Avancer, peu importe où l’on va, juste faire un pas puis un autre.
A quoi ça sert de se torturer, de faire des plans, d’imaginer ?
De toute manière, quoiqu’il arrive,
Faut juste avancer un pied puis l’autre,
On arrivera bien quelque part, quoiqu’il en soit.

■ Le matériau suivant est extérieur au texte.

Lemma IterativeFindNode_asks_once_witness :
  exists st e, lookup_run range_keys (ask_node demo_requester (demo_id 9)) (fun _ => false)
    demo_table (demo_id 9) demo_options = inr (st, e) /\ NoDup (ids (asked st)) /\
  length (asked st) = 3%nat.
Proof.
  do 2 eexists. split; [vm_compute; reflexivity|].
  match goal with |- NoDup (ids (asked ?st)) /\ _ =>
    destruct (@IterativeFindNode_asks_once RoutingTable RoutingTable_source range_keys (fun _ => false) demo_table demo_requester
      (demo_id 9) (fun m => reflexivity _) (fun h p => demo_requester_wf h p (demo_id 9))
      demo_target_wf demo_table_inv demo_options st Exhausted) as (Hs & _)
  end; [vm_compute; reflexivity|]. split; [exact Hs|reflexivity].
Defined.

Lemma IterativeFindNode_deterministic_witness :
  IterativeFindNode range_keys (fun _ => false) (Some demo_table) (Some demo_requester)
    (demo_id 9) demo_options =
  IterativeFindNode (fun m => reverse (range_keys m)) (fun _ => false) (Some demo_table)
    (Some demo_requester) (demo_id 9) demo_options.
Proof.
  apply (@IterativeFindNode_deterministic RoutingTable RoutingTable_source range_keys (fun _ => false) demo_table demo_requester
    (demo_id 9) (fun m => reflexivity _) (fun h p => demo_requester_wf h p (demo_id 9))
    demo_target_wf demo_table_inv).
  intros m. rewrite reverse_Permutation. reflexivity.
Defined.
(* ===== verification/GoFormat.v ===== *)
(** * [strconv.FormatFloat] with the shortest precision, as JSON writes numbers

    The digits are the fewest that [ParseFloat] reads as the same number, the nearest
    such decimal among those of that length; seventeen are always enough.  The JSON
    encoder uses the exponent form below 1e-6 and from 1e21.  What it writes is read
    back, whatever the finite number. *)

From Stdlib Require Import Ascii String.
From stdpp Require Import base strings list.
From S2P Require Import Prelude GoBytes GoText GoFloat GoParse GoJson.
From S2P Require Import GoTime.

#[local] Open Scope Z_scope.
#[local] Open Scope go_scope.

(** ** Decimals *)

(** [d * 10^p], as [ParseFloat] rounds it. *)
Definition decimal (d p : Z) : float64 := f_const (d * 10 ^ Z.max 0 p) (10 ^ Z.max 0 (- p)).

(** The exponent of the first digit of [k] units: up from one, or down. *)
Fixpoint exp_up (fuel : nat) (k p e : Z) : Z :=
  match fuel with
  | O => e
  | S fuel => if k <? 10 * p then e else exp_up fuel k (10 * p) (e + 1)
  end.
Fixpoint exp_down (fuel : nat) (k e : Z) : Z :=
  match fuel with
  | O => e
  | S fuel => if unit <=? k then e else exp_down fuel (10 * k) (e - 1)
  end.
Definition dec_exponent (k : Z) : Z := if unit <=? k then exp_up 400 k unit 0 else exp_down 400 k 0.

(** [k] units as a fraction, in tens to the [p]. *)
Definition scaled (k p : Z) : Z * Z := (k * 10 ^ Z.max 0 (- p), unit * 10 ^ Z.max 0 p).

(** The decimals next to [k] in tens to the [p], the nearer one first. *)
Definition neighbours (k p : Z) : Z * Z :=
  let '(n, d) := scaled k p in
  let near := rne n d in
  let floor := n / d in
  (near, if near =? floor then floor + 1 else floor).

(** The decimal of [n] digits that is read as [k], if there is one. *)
Definition with_digits (k e n : Z) : option (Z * Z) :=
  let p := e - n + 1 in
  let '(near, far) := neighbours k p in
  if bool_decide (decimal near p = Fin k) then Some (near, p)
  else if bool_decide (decimal far p = Fin k) then Some (far, p) else None.

(** Fewest digits first. *)
Fixpoint search_digits (fuel : nat) (k e n : Z) : Z * Z :=
  match fuel with
  | O => ((neighbours k (e - n + 1)).1, e - n + 1)
  | S fuel => match with_digits k e n with Some r => r | None => search_digits fuel k e (n + 1) end
  end.

(** No trailing zeros. *)
Fixpoint strip_zeros (fuel : nat) (d p : Z) : Z * Z :=
  match fuel with
  | O => (d, p)
  | S fuel => if d mod 10 =? 0 then strip_zeros fuel (d / 10) (p + 1) else (d, p)
  end.

Definition shortest (k : Z) : Z * Z :=
  let '(d, p) := search_digits 16 k (dec_exponent k) 1 in strip_zeros 18 d p.

(** ** Text *)

(** [%f] of [d * 10^p]: all digits before the point, those after it if there are any. *)
Definition fmt_f (d p : Z) : list Z :=
  if 0 <=? p then dec_digits 20 d [] ++ replicate (Z.to_nat p) 48
  else dec_digits 20 (d / 10 ^ (- p)) [] ++ 46 :: fixed_digits (Z.to_nat (- p)) (d mod 10 ^ (- p)).

(** [%e], with the exponent as the JSON encoder cleans it up. *)
Definition fmt_e (d p : Z) : list Z :=
  match dec_digits 20 d [] with
  | [] => []
  | c :: rest =>
      let exp := Z.of_nat (length rest) + p in
      c :: (match rest with [] => [] | _ => 46 :: rest end) ++
      101 :: (if exp <? 0 then 45 else 43) :: dec_digits 20 (Z.abs exp) []
  end.

(** [floatEncoder]: a number that is infinite or not a number is an error. *)
Definition format_pos (k : Z) : list Z :=
  let '(d, p) := shortest k in
  if f_lt (Fin k) (f_const 1 (10 ^ 6)) || f_le (f_of_int (10 ^ 21)) (Fin k) then fmt_e d p else fmt_f d p.

Definition formatFloat (x : float64) : option (list Z) :=
  match x with
  | Fin k => Some (if k =? 0 then [48] else if k <? 0 then 45 :: format_pos (- k) else format_pos k)
  | _ => None
  end.

Definition encode_float (x : float64) : option json := JNum <$> formatFloat x.

Definition decode_float (v : json) (x : float64) : option float64 :=
  match v with JNum t => ParseFloat (string_of t) | JNull => Some x | _ => None end.

Example format_examples :
  string_of <$> formatFloat (f_const 1 10) = Some "0.1" /\ string_of <$> formatFloat (f_of_int (-250)) = Some "-250" /\
  string_of <$> formatFloat (f_of_int (10 ^ 23)) = Some "1e+23" /\ string_of <$> formatFloat (Fin 1) = Some "5e-324" /\
  string_of <$> formatFloat (f_const 15 (10 ^ 8)) = Some "1.5e-7" /\
  string_of <$> formatFloat (f_const 2251799813685249 4) = Some "562949953421312.2".
Proof. vm_compute. repeat split; reflexivity. Qed.

(** ** Seventeen digits are enough *)

Lemma rne_unique n d q : 0 < d -> 2 * Z.abs (n - q * d) < d -> rne n d = q.
Proof. intros Hd Hq. destruct (rne_spec n d Hd) as [H _]. nia. Qed.

(** A number closer to [k] than [k * 2^-54] is rounded to it: the gap below a power
    of two is the smallest, relative to the number. *)
Lemma round_near n d k : exact k -> 0 < k -> 0 < d -> 2 ^ 54 * Z.abs (n - k * d) < k * d -> round_Z n d = k.
Proof.
  intros Hex Hk Hd Hnear. assert (Hn : 0 < n) by lia.
  assert (Hkpos : round_pos k 1 = k) by (unfold exact, round_Z in Hex; by rewrite (proj2 (Z.ltb_ge k 0)) in Hex by lia).
  unfold round_Z. rewrite (proj2 (Z.ltb_ge n 0)) by lia.
  destruct (excess_spec k 1) as [Ku Kl]; [lia|lia|]. destruct (excess_spec n d) as [Nu Nl]; [lia|lia|].
  pose proof (excess_nonneg k 1) as Hs. pose proof (excess_nonneg n d) as Ht. unfold round_pos in *.
  set (s := excess k 1) in *. set (t := excess n d) in *. clearbody s t.
  set (m := rne k (1 * 2 ^ s)) in Hkpos. clearbody m. rewrite !Z.pow_add_r in * by lia. rewrite !Z.mul_1_l in *.
  pose proof (pow2_pos s Hs) as Ps. pose proof (pow2_pos t Ht) as Pt.
  assert (Hm : m < 2 ^ 53 /\ (0 < s -> 2 ^ 52 <= m)) by (split; [|intros H0; specialize (Kl H0)]; nia).
  assert (Hkd : k * d = m * (d * 2 ^ s)) by (rewrite <- Hkpos; ring). rewrite Hkd in Hnear.
  set (x := d * 2 ^ s) in *. assert (Hx : 0 < x) by (subst x; by apply Z.mul_pos_pos).
  assert (Hlow : (2 ^ 54 - 1) * (m * x) < 2 ^ 54 * n < (2 ^ 54 + 1) * (m * x)) by lia.
  destruct (Z.lt_trichotomy t s) as [Hlt|[->|Hgt]].
  - assert (Hm' : 2 ^ 52 <= m) by (apply Hm; lia). destruct (Z.eq_dec s (t + 1)) as [->|Hfar].
    + set (y := d * 2 ^ t). assert (Hxy : x = 2 * y) by (subst x y; rewrite Z.pow_add_r by lia; lia).
      assert (Hny : n < 2 ^ 53 * y) by (subst y; lia). clearbody x. assert (Em : m = 2 ^ 52) by nia.
      rewrite (rne_unique n y (2 ^ 53)) by (subst m x; lia).
      rewrite <- Hkpos, Em, Z.pow_add_r by lia. lia.
    + assert (Hxt : 4 * (d * 2 ^ t) <= x).
      { subst x. replace s with (2 + t + (s - t - 2)) by lia. rewrite !Z.pow_add_r by lia.
        pose proof (pow2_pos (s - t - 2)). nia. }
      assert (Hny : 4 * n < 2 ^ 53 * x) by lia. clearbody x. nia.
  - fold x. rewrite (rne_unique n x m); [lia|lia|nia].
  - assert (Hxt : 2 * x <= d * 2 ^ t).
    { subst x. replace t with (1 + s + (t - s - 1)) by lia. rewrite !Z.pow_add_r by lia.
      pose proof (pow2_pos (t - s - 1)). nia. }
    specialize (Nl ltac:(lia)). assert (Hny : 2 ^ 53 * x <= n) by lia. clearbody x. nia.
Qed.

(** ** The exponent *)

Lemma pow10_pos e : 0 <= e -> 0 < 10 ^ e.
Proof. intros. by apply Z.pow_pos_nonneg. Qed.

Lemma exp_up_spec fuel k p e : p <= k < p * 10 ^ Z.of_nat fuel -> 0 <= e -> p = unit * 10 ^ e ->
  let e' := exp_up fuel k p e in e <= e' <= e + Z.of_nat fuel /\ unit * 10 ^ e' <= k < unit * 10 ^ (e' + 1).
Proof.
  revert p e. induction fuel as [|fuel IH]; intros p e Hk He Hp; cbn [exp_up].
  - simpl in Hk. lia.
  - rewrite Nat2Z.inj_succ, Z.pow_succ_r in Hk by lia. destruct (Z.ltb_spec k (10 * p)).
    + rewrite Z.pow_add_r by lia. lia.
    + destruct (IH (10 * p) (e + 1)) as [H1 H2]; [lia|lia|rewrite Z.pow_add_r by lia; lia|].
      split; [lia|exact H2].
Qed.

Un peu de soleil, le chant des oiseaux,
Une douce brise d’été, parmi les pins,
Marcher sur un tapis d’aiguille,
Ne pas penser, ne pas rêver,
Ne pas croire, ne pas pleurer,
Juste avancer d’un pas, puis d’un autre.
SI l’on s’arrête, ça n’est que pour un instant,
Le temps d’un amour, d’un sommeil, d’un repas,
Puis nous voilà reparti,
Sur le chemin de la vie.
Oh, il y a une fin, je le sais bien,
Un jour mes pas s’arrêteront,
De fouler cette terre, mon ami.
Mais s’il y avait un paradis,
A coup sûr, je voudrais qu’ce soit,
Un long chemin, un jour d’printemps,
Avec mon sac, j’y marcherais éternellement.